Exercise prompt
Write out every line below that contains "apps".

Records
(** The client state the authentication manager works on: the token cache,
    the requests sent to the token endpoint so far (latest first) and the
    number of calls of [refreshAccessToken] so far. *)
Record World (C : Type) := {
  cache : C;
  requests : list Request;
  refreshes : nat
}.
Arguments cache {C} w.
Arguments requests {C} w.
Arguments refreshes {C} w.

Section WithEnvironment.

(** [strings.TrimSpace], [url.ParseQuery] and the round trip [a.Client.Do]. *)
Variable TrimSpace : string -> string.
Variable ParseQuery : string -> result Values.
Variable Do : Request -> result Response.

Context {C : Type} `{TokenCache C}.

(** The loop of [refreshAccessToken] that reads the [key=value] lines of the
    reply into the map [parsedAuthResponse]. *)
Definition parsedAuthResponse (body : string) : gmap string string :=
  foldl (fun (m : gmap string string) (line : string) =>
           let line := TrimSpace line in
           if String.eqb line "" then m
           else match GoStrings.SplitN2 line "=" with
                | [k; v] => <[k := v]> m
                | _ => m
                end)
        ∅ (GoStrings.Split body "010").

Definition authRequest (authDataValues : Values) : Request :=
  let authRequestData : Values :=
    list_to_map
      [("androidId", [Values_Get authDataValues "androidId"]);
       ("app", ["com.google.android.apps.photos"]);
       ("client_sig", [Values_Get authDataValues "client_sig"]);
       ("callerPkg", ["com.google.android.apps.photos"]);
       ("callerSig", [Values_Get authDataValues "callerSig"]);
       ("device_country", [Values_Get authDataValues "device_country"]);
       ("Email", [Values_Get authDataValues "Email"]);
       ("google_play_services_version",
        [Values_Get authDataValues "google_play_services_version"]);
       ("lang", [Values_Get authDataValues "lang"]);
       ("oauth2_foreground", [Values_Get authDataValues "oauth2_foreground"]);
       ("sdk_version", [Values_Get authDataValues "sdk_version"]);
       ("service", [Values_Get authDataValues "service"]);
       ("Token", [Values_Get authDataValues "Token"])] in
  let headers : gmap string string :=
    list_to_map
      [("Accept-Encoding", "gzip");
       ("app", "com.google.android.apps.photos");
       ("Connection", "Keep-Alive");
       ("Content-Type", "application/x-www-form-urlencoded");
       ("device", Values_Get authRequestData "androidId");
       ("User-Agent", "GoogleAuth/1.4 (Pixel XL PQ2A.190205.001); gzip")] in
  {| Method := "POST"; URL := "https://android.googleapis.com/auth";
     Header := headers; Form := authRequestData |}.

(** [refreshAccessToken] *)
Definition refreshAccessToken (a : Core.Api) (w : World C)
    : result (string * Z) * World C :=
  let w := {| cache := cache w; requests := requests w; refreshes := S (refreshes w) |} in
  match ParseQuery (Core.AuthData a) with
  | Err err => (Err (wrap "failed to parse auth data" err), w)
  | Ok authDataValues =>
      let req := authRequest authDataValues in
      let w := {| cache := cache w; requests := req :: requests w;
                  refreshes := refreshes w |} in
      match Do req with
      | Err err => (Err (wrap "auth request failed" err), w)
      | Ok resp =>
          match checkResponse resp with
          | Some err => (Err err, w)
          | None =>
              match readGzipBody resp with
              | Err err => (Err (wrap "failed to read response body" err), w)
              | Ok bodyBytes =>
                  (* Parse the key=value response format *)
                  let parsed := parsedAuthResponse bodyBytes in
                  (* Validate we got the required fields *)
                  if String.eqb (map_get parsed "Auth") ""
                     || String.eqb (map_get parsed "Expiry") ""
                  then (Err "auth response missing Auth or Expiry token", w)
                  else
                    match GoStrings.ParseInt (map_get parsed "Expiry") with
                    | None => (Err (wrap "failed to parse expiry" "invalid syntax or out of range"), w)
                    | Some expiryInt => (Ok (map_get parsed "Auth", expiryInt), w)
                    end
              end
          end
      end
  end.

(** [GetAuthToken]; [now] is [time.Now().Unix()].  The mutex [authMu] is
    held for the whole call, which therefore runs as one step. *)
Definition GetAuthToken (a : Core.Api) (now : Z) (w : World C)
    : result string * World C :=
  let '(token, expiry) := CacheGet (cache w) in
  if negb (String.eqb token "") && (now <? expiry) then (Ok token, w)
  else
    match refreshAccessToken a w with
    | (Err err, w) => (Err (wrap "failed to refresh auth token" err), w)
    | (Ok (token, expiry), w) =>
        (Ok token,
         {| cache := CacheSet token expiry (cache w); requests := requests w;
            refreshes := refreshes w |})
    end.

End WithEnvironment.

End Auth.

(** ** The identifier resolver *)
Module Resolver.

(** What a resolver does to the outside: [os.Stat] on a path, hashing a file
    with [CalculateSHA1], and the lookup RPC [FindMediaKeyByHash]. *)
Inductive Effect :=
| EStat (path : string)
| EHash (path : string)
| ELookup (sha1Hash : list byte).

Answer
       ("app", ["com.google.android.apps.photos"]);
       ("callerPkg", ["com.google.android.apps.photos"]);
       ("app", "com.google.android.apps.photos");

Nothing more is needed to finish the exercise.